■ **EXERCISE REQUIREMENTS**
In the entries that follow, which lines hold the string "EvSetClock"? List them.

■ **PROVIDED INFORMATION**

(* ===== verification/Wire.v ===== *)
(** * Wire: the I2C transport and the wait primitive the driver calls

    The driver talks to the chip through the Arduino core's [TwoWire]
    object [Wire] and waits with [delay].  Neither is code of this
    repository: they are modelled from their documented contract, at the
    interface the driver uses:
    - [Wire.requestFrom(addr, n)] asks the device for [n] bytes and keeps
      what arrives (at most [n]) in a receive buffer;
    - [Wire.read()] pops the next received byte, or returns [-1] when the
      buffer is empty;
    - [Wire.beginTransmission(addr)], [Wire.write(b)] (the argument
      converted to [uint8_t]) and [Wire.endTransmission()] build and send
      one write transaction; the result is the status code, [0] for
      success;
    - [Wire.begin(sda, scl)], [Wire.setClock(hz)] and [delay(ms)] have no
      effect the driver observes; they are recorded.

    Every bus transaction and wait is appended to a trace of [bus_event]s,
    so that ordering properties of the sequences are statements about
    the trace.  The device on the bus is abstract: the class [I2CDevice]
    is the interface the driver's theorems are proved against, and
    Chip.v gives its implementations (a simulated SI4703, an absent
    device, a device that refuses writes). *)

From Stdlib Require Import ZArith Lia.
From stdpp Require Import base list.
From S2P Require Import Prelude.

Open Scope Z_scope.

Module Wire.

Inductive bus_event :=
| EvBegin (sda scl : Z)
| EvSetClock (hz : Z)
| EvRequest (addr count : Z) (got : list Z)
| EvTransmit (addr : Z) (bytes : list Z) (status : Z)
| EvDelay (ms : Z).

(** The device side of the bus: what it answers to a read request of
    [n] bytes at an address, and what status it gives (and how it
    changes) on a write transaction. *)
Class I2CDevice (D : Type) := {
  dev_request : D -> Z -> Z -> list Z * D;
  dev_transmit : D -> Z -> list Z -> Z * D
}.

Record Bus (D : Type) := mkBus {
  bus_dev : D;
  bus_rx : list Z;
  bus_tx : list Z;
  bus_txaddr : Z;
  bus_trace : list bus_event
}.
Arguments mkBus {D}.
Arguments bus_dev {D}. Arguments bus_rx {D}. Arguments bus_tx {D}.
Arguments bus_txaddr {D}. Arguments bus_trace {D}.

Section Ops.
Context {D : Type} `{!I2CDevice D}.

Definition log (e : bus_event) (b : Bus D) : Bus D :=
  mkBus (bus_dev b) (bus_rx b) (bus_tx b) (bus_txaddr b) (bus_trace b ++ [e]).

(** [Wire.begin(sda, scl)] *)
Definition begin (sda scl : Z) (b : Bus D) : Bus D := log (EvBegin sda scl) b.

(** [Wire.setClock(hz)] *)
Definition setClock (hz : Z) (b : Bus D) : Bus D := log (EvSetClock hz) b.

(** [delay(ms)] *)
Definition delay (ms : Z) (b : Bus D) : Bus D := log (EvDelay ms) b.

(** [Wire.requestFrom(addr, n)]: returns the number of bytes received. *)
Definition requestFrom (addr n : Z) (b : Bus D) : Z * Bus D :=
  let '(ans, d') := dev_request (bus_dev b) addr n in
  let got := take (Z.to_nat n) ans in
  (Z.of_nat (length got),
   mkBus d' got (bus_tx b) (bus_txaddr b)
         (bus_trace b ++ [EvRequest addr n got])).

(** [Wire.read()]: the next byte, or [-1] when none is left. *)
Definition read (b : Bus D) : Z * Bus D :=
  match bus_rx b with
  | [] => (-1, b)
  | x :: rest => (x, mkBus (bus_dev b) rest (bus_tx b) (bus_txaddr b) (bus_trace b))
  end.

(** [Wire.beginTransmission(addr)] *)
Definition beginTransmission (addr : Z) (b : Bus D) : Bus D :=
  mkBus (bus_dev b) (bus_rx b) [] addr (bus_trace b).

(** [Wire.write(v)] through the [int] overload: [(uint8_t) v] is
    queued. *)
Definition write (v : Z) (b : Bus D) : Bus D :=
  mkBus (bus_dev b) (bus_rx b) (bus_tx b ++ [u8 v]) (bus_txaddr b) (bus_trace b).

(** [Wire.endTransmission()]: the status code of the transaction. *)
Definition endTransmission (b : Bus D) : Z * Bus D :=
  let '(st, d') := dev_transmit (bus_dev b) (bus_txaddr b) (bus_tx b) in
  (st, mkBus d' (bus_rx b) [] (bus_txaddr b)
             (bus_trace b ++ [EvTransmit (bus_txaddr b) (bus_tx b) st])).

(** What [Wire.read()] returns at position [i] of a received block:
    the byte, or [-1] past its end. *)
Definition byte_at (rx : list Z) (i : nat) : Z := default (-1) (rx !! i).

(** Replace the receive buffer. *)
Definition set_rx (rx : list Z) (b : Bus D) : Bus D :=
  mkBus (bus_dev b) rx (bus_tx b) (bus_txaddr b) (bus_trace b).

(** Reading from a buffer that holds the suffix of [rx] from [i]
    yields the [i]-th byte (or [-1]) and leaves the suffix from
    [i + 1]. *)
Lemma read_drop rx i (b : Bus D) :
  bus_rx b = drop i rx ->
  read b = (byte_at rx i, set_rx (drop (S i) rx) b).
Proof.
  intros Hb. destruct b as [d r t a tr]; simpl in Hb; subst r.
  unfold read, byte_at, set_rx; simpl.
  pose proof (lookup_drop rx i 0) as Hl. rewrite Nat.add_0_r in Hl.
  pose proof (drop_drop rx 1 i) as Hd. rewrite Nat.add_1_r in Hd.
  destruct (drop i rx) as [|x r]; rewrite <- Hl, <- Hd; reflexivity.
Qed.

End Ops.

(** A scripted device for concrete runs: it answers every read request
    with the same byte list and acknowledges every write with status
    [ack]. *)
Record Scripted := mkScripted { script_answer : list Z; script_ack : Z }.

#[global] Instance Scripted_device : I2CDevice Scripted := {
  dev_request c _ _ := (script_answer c, c);
  dev_transmit c _ _ := (script_ack c, c)
}.

End Wire.
(** The register at position [p] of a duplicate-free [order] receives
    word [i + p] of the block. *)
Lemma scatter_lookup order i rx l p r :
  NoDup order -> Forall (fun x => 0 <= x) order ->
  Forall (fun x => Z.to_nat x < length l)%nat order ->
  order !! p = Some r ->
  scatter order i rx l !!! Z.to_nat r = block_word rx (i + p).
Proof.
  revert i l p. induction order as [|x order IH]; intros i l p Hnd Hpos Hlen Hp;
    [done|].
  inversion Hnd as [|? ? Hx Hnd']; inversion Hpos; inversion Hlen; subst.
  destruct p as [|p]; simpl in Hp; cbn [scatter].
  - injection Hp as <-. rewrite scatter_notin.
    + rewrite list_lookup_total_insert_eq by assumption. unfold block_word.
      now rewrite Nat.add_0_r.
    + rewrite Forall_forall. intros y Hy Heq. apply Hx.
      rewrite Forall_forall in *. assert (0 <= y) by auto.
      replace x with y by lia. done.
  - rewrite (IH _ _ p); [f_equal; lia | done | done | | done].
    rewrite Forall_forall in *. intros y Hy. rewrite length_insert. auto.
Qed.

Lemma read_order_props :
  NoDup read_order /\ Forall (fun x => 0 <= x < 16) read_order.
Proof. split; apply (bool_decide_unpack _); vm_compute; exact I. Qed.

Lemma read_order_block_pos r :
  0 <= r < 16 -> read_order !! block_pos r = Some r.
Proof.
  intros Hr. unfold block_pos.
  assert (r = 0 \/ r = 1 \/ r = 2 \/ r = 3 \/ r = 4 \/ r = 5 \/ r = 6 \/ r = 7 \/
          r = 8 \/ r = 9 \/ r = 10 \/ r = 11 \/ r = 12 \/ r = 13 \/ r = 14 \/ r = 15)
    as Hcases by lia.
  repeat destruct Hcases as [-> | Hcases]; [reflexivity ..|subst; reflexivity].
Qed.

(** Scattering a block over [read_order] into a 16-word store puts word
    [(r + 6) mod 16] of the block in register [r]. *)
Lemma scatter_read_order rx l r :
  length l = 16%nat -> 0 <= r < 16 ->
  scatter read_order 0 rx l !!! Z.to_nat r = block_word rx (block_pos r).
Proof.
  intros Hl Hr. destruct read_order_props as [Hnd Hin].
  change (block_pos r) with (0 + block_pos r)%nat.
  apply scatter_lookup; auto using read_order_block_pos.
  - eapply Forall_impl; [exact Hin|]. simpl. lia.
  - eapply Forall_impl; [exact Hin|]. simpl. intros x Hx. rewrite Hl. lia.
Qed.

Section Run.
Context {D : Type} `{!Wire.I2CDevice D}.

(** The state after [readRegisters]: the device's answer, cut to 32
    bytes, scattered into the store, and the request recorded. *)
Definition read_post (s : Sys D) : Sys D :=
  let addr := _i2cAddr (drv s) in
  let '(ans, d') := Wire.dev_request (Wire.bus_dev (bus s)) addr 32 in
  let got := take 32 ans in
  mkSys (set_regs (scatter read_order 0 got) (drv s))
        (Wire.mkBus d' (drop 32 got) (Wire.bus_tx (bus s)) (Wire.bus_txaddr (bus s))
                    (Wire.bus_trace (bus s) ++ [Wire.EvRequest addr 32 got])).

Lemma readRegisters_run (s : Sys D) : readRegisters s = Some (tt, read_post s).
Proof.
  unfold readRegisters, read_post. rewrite run_bind. cbn [get_drv m_gets].
  rewrite run_bind. unfold Wire_requestFrom, on_bus, Wire.requestFrom.
  destruct (Wire.dev_request (Wire.bus_dev (bus s)) (_i2cAddr (drv s)) 32) as [ans d'].
  rewrite run_bind.
  change loop_fuel with (S 15 + 240)%nat. change (reg_addr REG_STATUSRSSI) with (reg_at 0).
  rewrite (readRegisters_loop_run 15 240 0 (take 32 ans)) by reflexivity.
  reflexivity.
Qed.

(** The result and state after [writeRegisters]: the control bytes
    sent in one transaction to the object's address, and the status
    compared with 0. *)
Definition write_post (s : Sys D) : bool * Sys D :=
  let o := drv s in
  let addr := _i2cAddr o in
  let '(st, d') := Wire.dev_transmit (Wire.bus_dev (bus s)) addr (control_bytes o) in
  (st =? 0,
   mkSys o (Wire.mkBus d' (Wire.bus_rx (bus s)) [] addr
              (Wire.bus_trace (bus s) ++ [Wire.EvTransmit addr (control_bytes o) st]))).

(** The bytes the write loop sends from register [2 + k] on. *)
Definition ctrl_from (k : nat) (o : SI4703) : list Z :=
  flat_map (fun r => [u8 (reg o r >>' 8); u8 (reg o r &' 0xFF)])
           (map (fun j => 2 + Z.of_nat j) (seq k (6 - k))).

Definition set_tx (tx : list Z) (b : Wire.Bus D) : Wire.Bus D :=
  Wire.mkBus (Wire.bus_dev b) (Wire.bus_rx b) tx (Wire.bus_txaddr b) (Wire.bus_trace b).

(** From register [2 + k], with fuel for the [7 - k] remaining tests,
    the write loop queues the bytes of registers [2 + k .. 7] and
    leaves by its guard. *)
Lemma writeRegisters_loop_run n f k (s : Sys D) :
  (k + n = 6)%nat ->
  writeRegisters_loop (S n + f) (2 + Z.of_nat k) s =
  Some (tt, mkSys (drv s) (set_tx (Wire.bus_tx (bus s) ++ ctrl_from k (drv s)) (bus s))).
Proof.
  revert k s. induction n as [|n IH]; intros k s Hk;
    rewrite Nat.add_succ_l; cbn [writeRegisters_loop].
  - replace k with 6%nat by lia. cbn -[set_tx]. destruct s as [o [d rx tx ta tr]].
    unfold set_tx, ctrl_from; simpl. now rewrite app_nil_r.
  - destruct (Z.leb_spec (2 + Z.of_nat k) (reg_addr REG_TEST1)) as [_|Hc];
      [|simpl in Hc; lia].
    rewrite run_bind, get_reg_run by (apply reg_in_bounds_spec; lia).
    do 2 (rewrite run_bind; cbn [Wire_write on_bus_ m_modify drv bus]).
    replace (u8 (2 + Z.of_nat k + 1)) with (2 + Z.of_nat (S k))
      by (rewrite u8_id; lia).
    rewrite IH by lia. destruct s as [o [d rx tx ta tr]].
    unfold set_tx, ctrl_from. simpl. rewrite <- !app_assoc.
    replace (6 - k)%nat with (S (6 - S k)) by lia. reflexivity.
Qed.

Lemma ctrl_from_0 o : ctrl_from 0 o = control_bytes o.
Proof. reflexivity. Qed.

Lemma writeRegisters_run (s : Sys D) : writeRegisters s = Some (write_post s).
Proof.
  unfold writeRegisters, write_post. rewrite run_bind. cbn [get_drv m_gets].
  rewrite run_bind. cbn [Wire_beginTransmission on_bus_ m_modify].
  rewrite run_bind. change loop_fuel with (S 6 + 249)%nat.
  change (reg_addr REG_POWERCFG) with (2 + Z.of_nat 0).
  rewrite writeRegisters_loop_run by reflexivity.
  rewrite ctrl_from_0.
  destruct s as [o [d rx tx ta tr]]. rewrite run_bind.
  unfold Wire_endTransmission, on_bus, Wire.endTransmission. cbn -[control_bytes].
  destruct (Wire.dev_transmit d (_i2cAddr o) (control_bytes o)). reflexivity.
Qed.

End Run.

(** ** Properties of the synchronizer *)

Lemma read_order_lookup k :
  (k < 16)%nat -> read_order !! k = Some ((10 + Z.of_nat k) mod 16).
Proof. intros Hk. unfold read_order. rewrite list_lookup_fmap, lookup_seq_lt by lia. done. Qed.

(** Scattering keeps every word a [uint16_t]. *)
Lemma scatter_wf order i rx l :
  Forall (fun x => 0 <= x < 16) order ->
  regs_wf l = true -> regs_wf (scatter order i rx l) = true.
Proof.
  revert i l. induction order as [|x order IH]; intros i l Hf Hl; [done|].
  inversion Hf; subst. simpl. apply IH; [done|].
  apply regs_wf_insert; auto. apply u16_range.
Qed.

Section Props.
Context {D : Type} `{!Wire.I2CDevice D}.

(** The block a [readRegisters] receives: the device's answer to a
    32-byte request at the object's address, cut to 32 bytes. *)
Definition received (s : Sys D) : list Z :=
  take 32 (fst (Wire.dev_request (Wire.bus_dev (bus s)) (_i2cAddr (drv s)) 32)).

(** C1: [readRegisters] stores word [k] of the received block,
    [(uint16_t)((hi << 8) | lo)] of bytes [2k] and [2k+1] as
    [Wire.read()] returns them ([-1] for a missing byte), at
    shadow address [(0x0A + k) mod 0x10], for all sixteen words: word 0
    at 0x0A, word 5 at 0x0F, word 6 at 0x00 (the wrap) and word 15 at
    0x09. *)
Theorem readRegisters_scatter (s : Sys D) :
  length (_regs (drv s)) = 16%nat ->
  exists s', readRegisters s = Some (tt, s') /\
    forall k, (k < 16)%nat ->
      reg (drv s') ((10 + Z.of_nat k) mod 16) =
      u16 ((u16 (Wire.byte_at (received s) (2 * k)) <<' 8) |'
           u16 (Wire.byte_at (received s) (S (2 * k)))).
Proof.
  intros Hl. exists (read_post s). split; [apply readRegisters_run|].
  intros k Hk. unfold read_post, received.
  destruct (Wire.dev_request _ _ _) as [ans d']. unfold reg, set_regs. cbn [_regs fst].
  change k with (0 + k)%nat at 2. destruct read_order_props as [Hnd Hin].
  apply scatter_lookup; auto using read_order_lookup.
  - eapply Forall_impl; [exact Hin|]. simpl. lia.
  - eapply Forall_impl; [exact Hin|]. simpl. intros x Hx. rewrite Hl. lia.
Qed.

(** C9: the read loop of [readRegisters] ends by its [break] after
    exactly sixteen iterations, whatever the bus delivers: with any
    fuel of at least 16 it returns [true] (the [break]); with 15 it
    would still be running. *)
Theorem readRegisters_loop_terminates (s : Sys D) f :
  (exists s', readRegisters_loop (16 + f) REG_STATUSRSSI s = Some (true, s')) /\
  (exists s', readRegisters_loop 15 REG_STATUSRSSI s = Some (false, s')).
Proof.
  split.
  - exists (read_loop_post 0 (Wire.bus_rx (bus s)) s).
    change (reg_addr REG_STATUSRSSI) with (reg_at 0).
    apply readRegisters_loop_run; reflexivity.
  - change (reg_addr REG_STATUSRSSI) with (reg_at 0).
    apply readRegisters_loop_short; lia.
Qed.

(** C25: [readRegisters] never indexes [_regs] out of bounds (the wrap
    test of line 183 keeps every store in [0, 0x10)), so from any state
    and whatever bytes the device sends it is defined, and it keeps the
    shadow store well formed (sixteen [uint16_t] words). *)
Theorem readRegisters_wf (s : Sys D) :
  regs_wf (_regs (drv s)) = true ->
  exists s', readRegisters s = Some (tt, s') /\ regs_wf (_regs (drv s')) = true.
Proof.
  intros Hwf. exists (read_post s). split; [apply readRegisters_run|].
  unfold read_post. destruct (Wire.dev_request _ _ _). cbn [set_regs _regs drv].
  apply scatter_wf; [apply read_order_props | done].
Qed.

(** C26: a control write depends on the shadow store only through
    registers 0x02 .. 0x07: two systems that differ elsewhere in their
    stores send the same bytes, get the same result and leave the same
    bus. *)
Theorem writeRegisters_window (s1 s2 : Sys D) :
  bus s1 = bus s2 -> _i2cAddr (drv s1) = _i2cAddr (drv s2) ->
  (forall r, 2 <= r <= 7 -> reg (drv s1) r = reg (drv s2) r) ->
  option_map (fun p => (fst p, bus (snd p))) (writeRegisters s1) =
  option_map (fun p => (fst p, bus (snd p))) (writeRegisters s2).
Proof.
  intros Hb Ha Hr. rewrite !writeRegisters_run. unfold write_post.
  assert (control_bytes (drv s1) = control_bytes (drv s2)) as Hc.
  { unfold control_bytes. simpl. rewrite !Hr by lia. reflexivity. }
  rewrite Hb, Ha, Hc. destruct (Wire.dev_transmit _ _ _). reflexivity.
Qed.

End Props.

(** ** Witnesses on a concrete bus *)

Lemma readRegisters_scatter_witness :
  length (_regs (drv (demo_sys true demo_block))) = 16%nat /\
  exists s', readRegisters (demo_sys true demo_block) = Some (tt, s') /\
    reg (drv s') REG_DEVICEID = 0x1242 /\ reg (drv s') REG_STATUSRSSI = 0x0028 /\
    reg (drv s') 0x09 = 0.
Proof.
  assert (Hl : length (_regs (drv (demo_sys true demo_block))) = 16%nat) by reflexivity.
  split; [exact Hl|].
  destruct (readRegisters_scatter _ Hl) as (s' & E & Hk).
  exists s'. split; [exact E|].
  split; [exact (Hk 6%nat ltac:(lia))|]. split; [exact (Hk 0%nat ltac:(lia))|].
  exact (Hk 15%nat ltac:(lia)).
Defined.

Lemma readRegisters_wf_witness :
  regs_wf (_regs (drv (demo_sys true demo_block))) = true /\
  exists s', readRegisters (demo_sys true demo_block) = Some (tt, s') /\
    regs_wf (_regs (drv s')) = true.
Proof.
  assert (Hwf : regs_wf (_regs (drv (demo_sys true demo_block))) = true) by reflexivity.
  split; [exact Hwf|]. exact (readRegisters_wf (demo_sys true demo_block) Hwf).
Defined.

Lemma writeRegisters_window_witness :
  let s1 := demo_sys true demo_block in
  let s2 := mkSys (set_regs (insert 10%nat 0x28) (drv s1)) (bus s1) in
  bus s1 = bus s2 /\ _i2cAddr (drv s1) = _i2cAddr (drv s2) /\
  (forall r, 2 <= r <= 7 -> reg (drv s1) r = reg (drv s2) r) /\
  option_map (fun p => (fst p, bus (snd p))) (writeRegisters s1) =
  option_map (fun p => (fst p, bus (snd p))) (writeRegisters s2).
Proof.
  intros s1 s2.
  assert (Hr : forall r, 2 <= r <= 7 -> reg (drv s1) r = reg (drv s2) r).
  { intros r Hr. assert (r = 2 \/ r = 3 \/ r = 4 \/ r = 5 \/ r = 6 \/ r = 7) as Hc by lia.
    destruct Hc as [->|[->|[->|[->|[->| ->]]]]]; reflexivity. }
  refine (conj eq_refl (conj eq_refl (conj Hr _))).
  exact (writeRegisters_window s1 s2 eq_refl eq_refl Hr).
Defined.

(** ** Projections of the post-states *)

Create Rewrite HintDb si4703_post.

Section Post.
Context {D : Type} `{!Wire.I2CDevice D}.

(** The state after [delay(ms)]. *)
Definition delay_post (ms : Z) (s : Sys D) : Sys D :=
  mkSys (drv s) (Wire.delay ms (bus s)).

(** The status code the device gives to the control write. *)
Definition transmit_status (s : Sys D) : Z :=
  fst (Wire.dev_transmit (Wire.bus_dev (bus s)) (_i2cAddr (drv s)) (control_bytes (drv s))).

Lemma write_post_fst (s : Sys D) : fst (write_post s) = (transmit_status s =? 0).
Proof. unfold write_post, transmit_status. now destruct (Wire.dev_transmit _ _ _). Qed.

■ **TASK OUTPUT**
| EvSetClock (hz : Z)
Definition setClock (hz : Z) (b : Bus D) : Bus D := log (EvSetClock hz) b.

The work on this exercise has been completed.